Читаем Пора чудес полностью

— Я остался здесь. Жена просила остаться. Не виню ее. У меня храбрости не хватило. Был, правда, один момент, в сорок восьмом, отлично помню, как сказал жене: я собираю чемодан, мы репатриируемся. Но что-то во мне, по-видимому, рассчитывало иначе. Не хочу взваливать вину на жену. Человек пустое место.

Поезд замедлил ход. Среди зеленых куп показались приземистые дома Штальгейма. Знакомая тень не взволновала Бруно. Коммивояжер сложил черное пальто, взял свой жалкий чемодан и не попрощавшись пошел к выходу. Его фигура поблекла, чемодан слился с выцветшей вагонной дверью. Словно не человек, а блуждающая тень, которая ищет стенку, чтоб распластаться. Бруно хотел было протянуть ему руку — рука отказалась повиноваться. Спешка, стучавшая в висках, шумела теперь в голове, как насос на форсированном режиме. Еврей-коммивояжер снова обрел реальность лишь снаружи на перроне: большое насекомое, простирающее вперед свои лапки. Постоял мгновение, затем быстро запетлял между немногими пассажирами и пропал. У Бруно от встречи с коммивояжером остался осадок унылой неловкости.

В вагоне-ресторане было полным-полно и тяжко парило запахами пива. За стойкой надтреснуто хохотнула буфетчица: ”Вишь какой, что мне сделал, а тебе и дела нету!” Как видно, она адресовалась к мужу, но тот был слишком занят кастрюлей, содержимое которой кипело и дымилось.

Станции мелькали одна за другой. Кончились равнины. Поезд пересек узкое ущелье и поднялся на возвышенность. Пассажиров оставалось все меньше и меньше, и пустые вагоны метались, как пьяные. Дремавший в соседнем купе пассажир проснулся и спросил, далеко ли еще до Кноспена. Его красное, налитое пивом лицо раскрылось на мгновение, точно гнилой арбуз. Далее потянулись горные пастбища, пятнистые коровы, грузные кони. Поезд приближался к месту назначения. Крестьянские дома, за века вросшие в эту тучную, зеленую землю, стояли, обвитые красным плющом. Бруно знал их, как рубцы на собственном теле. Потускнело, и поезд замедлил ход. Внутрь ворвались зеленые тени, вагон загремел глухим тормозным грохотом и остановился. ”Кноспен!” — послышался крик кондуктора. Сигнальное крыло семафора при этом крике закрылось.

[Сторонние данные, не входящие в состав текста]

(* ===== verification/HealthGroups.v ===== *)
(** * Health of groups: the derivation reaches its fixpoint

    [derive_passes] of [HealthMonitor] runs at most one pass per group. This file shows that this is
    enough: whatever the nesting (parents before children, cycles), a group ends alive exactly when
    it contains, directly or through other groups, an alive endpoint or [direct], and down exactly
    when it does not but contains one that is down. *)
From S2P Require Import Prelude BoundedLog HealthLog HealthMonitor.

Definition st_of (b : gmap string derivedHealth) (id : string) : State :=
  from_option d_state Unknown (b !! id).

(** What a group contains: an endpoint that satisfies [Q], possibly through other groups. *)
Inductive contains (groups : list Group) (Q : string -> Prop) : string -> Prop :=
| contains_endpoint id : id ∉ map g_ID groups -> Q id -> contains groups Q id
| contains_member g m : g ∈ groups -> m ∈ g_Members g -> contains groups Q m ->
    contains groups Q (g_ID g).

Lemma contains_iff groups (Q R : string -> Prop) id :
  (forall id, id ∉ map g_ID groups -> Q id -> R id) -> contains groups Q id -> contains groups R id.
Proof.
  intros HQR H. induction H as [id Hn HQ|g m Hg Hm _ IH];
    [by apply contains_endpoint; auto|by apply (contains_member _ _ g m)].
Qed.

Lemma contains_or groups (Q R : string -> Prop) id :
  contains groups (fun id => Q id \/ R id) id -> contains groups Q id \/ contains groups R id.
Proof.
  induction 1 as [id Hn [HQ|HR]|g m Hg Hm _ [IH|IH]];
    [left; by apply contains_endpoint|right; by apply contains_endpoint
    |left; by apply (contains_member _ _ g m)|right; by apply (contains_member _ _ g m)].
Qed.

Lemma derive_state b ms next anyDown : d_state next <> Down ->
  d_state (derive b ms next anyDown) =
    if bool_decide (d_state next = Alive) || existsb (fun m => bool_decide (st_of b m = Alive)) ms
    then Alive
    else if anyDown || existsb (fun m => bool_decide (st_of b m = Down)) ms then Down else Unknown.
Proof.
  revert next anyDown. induction ms as [|m ms IH]; intros next anyDown Hn.
  - cbn [derive existsb]. rewrite !orb_false_r.
    destruct (d_state next) eqn:E; try done; simpl; rewrite ?E; by destruct anyDown; simpl; rewrite ?E.
  - cbn [derive existsb]. assert (Est : st_of b m = from_option d_state Unknown (b !! m)) by done.
    rewrite Est. destruct (b !! m) as [mh|]; simpl; [|by apply IH].
    destruct (d_state mh) eqn:Em; rewrite IH; try done;
      destruct (d_state next) eqn:E; simpl; rewrite ?E, ?Em, ?orb_true_r; done.
Qed.

Lemma filter_length_le {A} (Q R : A -> Prop) `{!forall x, Decision (Q x), !forall x, Decision (R x)}
    (l : list A) : (forall x, x ∈ l -> Q x -> R x) ->
  (length (filter Q l) <= length (filter R l))%nat /\
  (length (filter Q l) = length (filter R l) -> forall x, x ∈ l -> R x -> Q x).
Proof.
  induction l as [|x l IH]; intros Himp; [split; [done|intros _ y Hy; by apply elem_of_nil in Hy]|].
  destruct IH as [IH1 IH2]; [set_solver|]. rewrite !filter_cons.
  pose proof (Himp x ltac:(set_solver)) as Hx.
  destruct (decide (Q x)) as [Hq|Hq]; [rewrite decide_True by auto|destruct (decide (R x)) as [Hr|Hr]];
    simpl; (split; [lia|]); intros E y [->|Hy]%elem_of_cons HR; try done; try (by apply IH2; [lia|..]);
    lia.
Qed.

Section fixpoint.
Context (groups : list Group) (P : State -> Prop) `{!forall s, Decision (P s)}.
Context (P_unknown : ~ P Unknown).
Context (derive_P : forall b g,
  P (d_state (derive_group b g)) <-> exists m, m ∈ g_Members g /\ P (st_of b m)).
Context (groups_nodup : NoDup (map g_ID groups)).

Lemma same_group g g' : g ∈ groups -> g' ∈ groups -> g_ID g = g_ID g' -> g = g'.
Proof.
  intros Hg Hg' E. clear -groups_nodup Hg Hg' E. induction groups as [|x l IH]; [by apply elem_of_nil in Hg|].
  apply NoDup_cons in groups_nodup as [Hx Hl].
  apply elem_of_cons in Hg as [->|Hg]; apply elem_of_cons in Hg' as [->|Hg']; [done| | |by apply IH].
  - destruct Hx. rewrite E. by apply list_elem_of_In, in_map, list_elem_of_In.
  - destruct Hx. rewrite <- E. by apply list_elem_of_In, in_map, list_elem_of_In.
Qed.

Lemma derive_one_lookup b c g id :
  (derive_one (b, c) g).1 !! id = if decide (id = g_ID g) then Some (derive_group b g) else b !! id.
Proof.
  unfold derive_one. destruct (bool_decide (b !! g_ID g = Some (derive_group b g))) eqn:E; simpl.
  - apply bool_decide_eq_true in E. by destruct (decide (id = g_ID g)) as [->|].
  - destruct (decide (id = g_ID g)) as [->|]; [by rewrite lookup_insert_eq|].
    by rewrite lookup_insert_ne.
Qed.

Lemma derive_one_st b c g id :
  st_of (derive_one (b, c) g).1 id =
    if decide (id = g_ID g) then d_state (derive_group b g) else st_of b id.
Proof. unfold st_of. rewrite derive_one_lookup. by case_decide. Qed.

(** What every derivation step keeps, relative to the start [b0]: endpoints as they were, groups
    only as good as what they contain, and never better than a recomputation. *)
Record sound (b0 b : gmap string derivedHealth) : Prop := {
  so_leaf : forall id, id ∉ map g_ID groups -> st_of b id = st_of b0 id;
  so_real : forall g, g ∈ groups -> P (st_of b (g_ID g)) -> contains groups (fun id => P (st_of b0 id)) (g_ID g);
  so_infl : forall g, g ∈ groups -> P (st_of b (g_ID g)) ->
    exists m, m ∈ g_Members g /\ P (st_of b m)
}.

Definition closed (b : gmap string derivedHealth) : Prop :=
  forall g m, g ∈ groups -> m ∈ g_Members g -> P (st_of b m) -> P (st_of b (g_ID g)).

Lemma contains_st b0 b id : sound b0 b -> P (st_of b id) -> contains groups (fun id => P (st_of b0 id)) id.
Proof.
  intros Hs HP. destruct (decide (id ∈ map g_ID groups)) as [Hin|Hn].
  - apply list_elem_of_In, in_map_iff in Hin as (g & <- & Hg). apply list_elem_of_In in Hg.
    by apply (so_real _ _ Hs).
  - apply contains_endpoint; [done|]. by rewrite <- (so_leaf _ _ Hs id Hn).
Qed.

Lemma step_grows b0 b c g id : sound b0 b -> g ∈ groups ->
  P (st_of b id) -> P (st_of (derive_one (b, c) g).1 id).
Proof.
  intros Hs Hg HP. rewrite derive_one_st. destruct (decide (id = g_ID g)) as [->|]; [|done].
  apply derive_P. by apply (so_infl _ _ Hs).
Qed.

На станции было пусто. Тень колокольни пересекала площадь во всю длину. Бруно протащил за собой чемодан по перрону и остановился. Теперь дело начало проясняться, хотя и не с полной четкостью. Ногами еще владел ритм вагонной тряски. Брусчатка на площади, лишь глаже отполированная, расстилалась в знакомом рисунке. Дверь главного пакгауза была раскрыта, и в ее растворе была небрежная ленца, свойственная дверям старым и массивным. Отсутствовали только голоса, и это придавало знакомой картине холодную прозрачность.

Бруно заулыбался. Словно обрадовался, что ноги несут его. Гипсовое изображение куста герани стояло так же странно и неестественно, как стояло всегда, — глыба дешевой декорации, выкрашенная в темно-зеленую краску. ”Ну, так или иначе”, — молвил Бруно почему-то. Слова пропали вместе с бурной лихорадкой, осталось одно утомление. На Бруно словно панцирь вырос. И вдруг он понял, что спешить некуда. Было желание заглянуть внутрь пакгауза, потрогать старую, ленивую дверь, но эту маленькую страстишку он подавил в угоду другому желанию, направившему его ноги к выходу со станции.

Путь в город отсюда всегда проделывали на экипаже. Между станцией и городом лежал плодородный сельский край. Тут жительствовала природа, питавшая маленький город фруктами и овощами, но главное — запахами земли. Для Бруно это был неисследованный край. Его радовало, что эти места не обязывают его к взволнованной встрече с ними. ”Ночь на селе”, — проговорил он, повторив слова, которые время от времени слышал в детстве. ”Провести ночь на селе, что может быть лучше этого”.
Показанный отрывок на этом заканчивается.